Credit: Courtesy

The Santa Barbara-Santa Maria metropolitan area won the dubious distinction of having the biggest gap between wages and rents for millennial renters out of all mid-size cities detailed in a recent housing report issued by Filterbuy, a national company that sells home air filtration systems. 

Using data accumulated by the U.S. Census Bureau, Filterbuy concluded that in the Santa Barbara-Santa Maria market, millennial workers — ages 24-39 — made 61.5 percent less than what they needed to afford renting a one-bedroom apartment without spending more than 30 percent of their wages as rent. According to the data provided by Filterbuy, wage earners in Santa barbara would need to take home $87,080 in order to pay only 30 percent of their earnings on a median-priced one-bedroom apartment. 
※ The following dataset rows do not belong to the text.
(** C1. Let a group be found not Idle at Setup, or let its result-buffer
    setup fail (return something other than [E_OK]).  Then the failure is
    reported for that group, [Adc_SetupResultBuffer] is called for it all
    the same, Setup goes through every group in order (for each: the status
    check, then the buffer setup, whatever the answers), and the one verdict
    the run reports is FAIL. *)
Theorem C1_setup_continues_after_failure (g : nat) :
  let setup := events env Adc_appTest_setup (world_after_init env) in
  let buf := Addr_gAdcAppSetupBuffer (Z.of_nat g) 0 in
  (exists s, In (Ev (Adc_GetGroupStatus (Z.of_nat g)) s) setup /\ s <> ADC_IDLE)
  \/ (exists r, In (Ev (Adc_SetupResultBuffer (Z.of_nat g) buf) r) setup
                /\ r <> E_OK) ->
  (forall s, In (Ev (Adc_GetGroupStatus (Z.of_nat g)) s) setup -> s <> ADC_IDLE ->
             In (not_idle_report g) setup)
  /\ (forall r, In (Ev (Adc_SetupResultBuffer (Z.of_nat g) buf) r) setup ->
                r <> E_OK -> In (setup_failed_report g) setup)
  /\ (exists r, In (Ev (Adc_SetupResultBuffer (Z.of_nat g) buf) r) setup)
  /\ (exists groups, length groups = ADC_MAX_GROUP /\ setup = setup_events groups)
  /\ verdicts (events env main initial_world) = [APP_UTILS_TEST_STATUS_FAIL].
Proof.
  intros setup buf Hfail.
  destruct (main_verdict env)
    as (groups & usage & corrupt & Hg & Hsetup & Hde & Hv & _).
  fold setup in Hsetup.
  assert (Hstatus : forall s, In (Ev (Adc_GetGroupStatus (Z.of_nat g)) s) setup ->
            exists x, (g < ADC_MAX_GROUP)%nat /\ groups !! g = Some x /\ s = x.1).
  { intros s Hin. rewrite Hsetup in Hin. apply in_rounds in Hin.
    destruct Hin as (i & x & Hi & Hx & Hin).
    apply setup_group_status in Hin. destruct Hin as [Hz ->].
    apply Nat2Z.inj in Hz. subst i. exists x.
    split; [exact Hi | split; [exact Hx | reflexivity]]. }
  assert (Hbuffer : forall r, In (Ev (Adc_SetupResultBuffer (Z.of_nat g) buf) r) setup ->
            exists x, (g < ADC_MAX_GROUP)%nat /\ groups !! g = Some x /\ r = x.2).
  { intros r Hin. rewrite Hsetup in Hin. apply in_rounds in Hin.
    destruct Hin as (i & x & Hi & Hx & Hin).
    apply setup_group_buffer in Hin. destruct Hin as [Hz ->].
    apply Nat2Z.inj in Hz. subst i. exists x.
    split; [exact Hi | split; [exact Hx | reflexivity]]. }
  assert (Hx : exists x, (g < ADC_MAX_GROUP)%nat /\ groups !! g = Some x
                         /\ (x.1 <> ADC_IDLE \/ x.2 <> E_OK)).
  { destruct Hfail as [(s & Hin & Hs) | (r & Hin & Hr)].
    - destruct (Hstatus s Hin) as (x & Hi & Hx & ->). exists x.
      split; [exact Hi | split; [exact Hx | left; exact Hs]].
    - destruct (Hbuffer r Hin) as (x & Hi & Hx & ->). exists x.
      split; [exact Hi | split; [exact Hx | right; exact Hr]]. }
  destruct Hx as (x & Hi & Hx & Hbad).
  destruct (setup_group_reports g x) as (Hcall & Hrep1 & Hrep2).
  assert (Hin : forall e, In e (setup_group_events g x) -> In e setup).
  { intros e He. rewrite Hsetup. apply in_rounds. exists g, x.
    split; [exact Hi | split; [exact Hx | exact He]]. }
  split; [| split; [| split; [| split]]].
  - intros s Hs Hne. destruct (Hstatus s Hs) as (x' & _ & Hx' & ->).
    rewrite Hx in Hx'. injection Hx' as <-. apply Hin, Hrep1, Hne.
  - intros r Hr Hne. destruct (Hbuffer r Hr) as (x' & _ & Hx' & ->).
    rewrite Hx in Hx'. injection Hx' as <-. apply Hin, Hrep2, Hne.
  - exists x.2. apply Hin, Hcall.
  - exists groups. split; [exact Hg | exact Hsetup].
  - rewrite Hv. f_equal.
    assert (Hf : forallb group_ok groups = false).
    { apply some_group_failed. exists g, x.1, x.2.
      destruct x; split; [exact Hx | exact Hbad]. }
    unfold run_flag. rewrite Hf. apply verdict_of_failed.
Qed.
(** * Task-management shortcourse: validation, Task entity and repositories

    A shallow embedding of the JavaScript sources
      - [src/validation.js]            (field validators, [TaskValidator]),
      - [src/enhanced-task-model.js]   (class [Task]),
      - [src/task-repository.js]       (class [TaskRepository]),
      - the simplified [EnhancedTask] / [TaskRepository] of the step-by-step
        guide,
    and the properties of these that the specification states.

    Conventions of the embedding.
      - A JavaScript value is a [val].  Numbers are the integer-valued
        numbers (a [Z]); NaN, infinities and fractions are outside the model,
        and a sum is computed only where a double holds it exactly
        ([js_plus]).
        A [Date] object is represented by its time value in milliseconds
        ([None] is the Invalid Date); the identity of Date objects is not
        tracked.
      - A string is a sequence of code units below 256 ([string]), read as
        Latin-1; strings with other code units are outside the model.  The
        white space removed by [trim] and the letters mapped by
        [toLowerCase] are those of this range.
      - Arrays and plain objects are mutable and shared by reference: they
        live in a [store] and a value only holds their location.
      - A method is a state transformer that returns either normally or by
        a [throw]; the state reached before a throw is kept.
      - [new Date()] reads the clock: the instant is the parameter [now] of
        every method that reads it.  [generateId()] is a parameter too. *)

From Stdlib Require Import ZArith String Ascii List Lia Bool DecimalString.
From stdpp Require Import base option list strings gmap.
In second place on Filterbuy’s list of the top 15 cities with the highest wage-rent gaps in the country was Oxnard at 51.1 percent. Among bigger cities, Los Angeles ranked first, San Francisco fifth, and San Jose seventh. 

During COVID, the gap between what it cost to rent and the pay for millennial workers narrowed somewhat because of emergency rent control ordinances and emergency tenant protections. But nationally, rents have jumped by 17.6 percent since 2021 and another 6.7 percent in 2022. 

Wages have gone up somewhat because of the COVID-induced shortage or available employees, but not nearly enough to offset years of wage stagnation. According to Filterbuy’s report, median hourly wages have increased by 6 percent since 2014, while median rents have gone up 25 percent throughout the United States in that same time.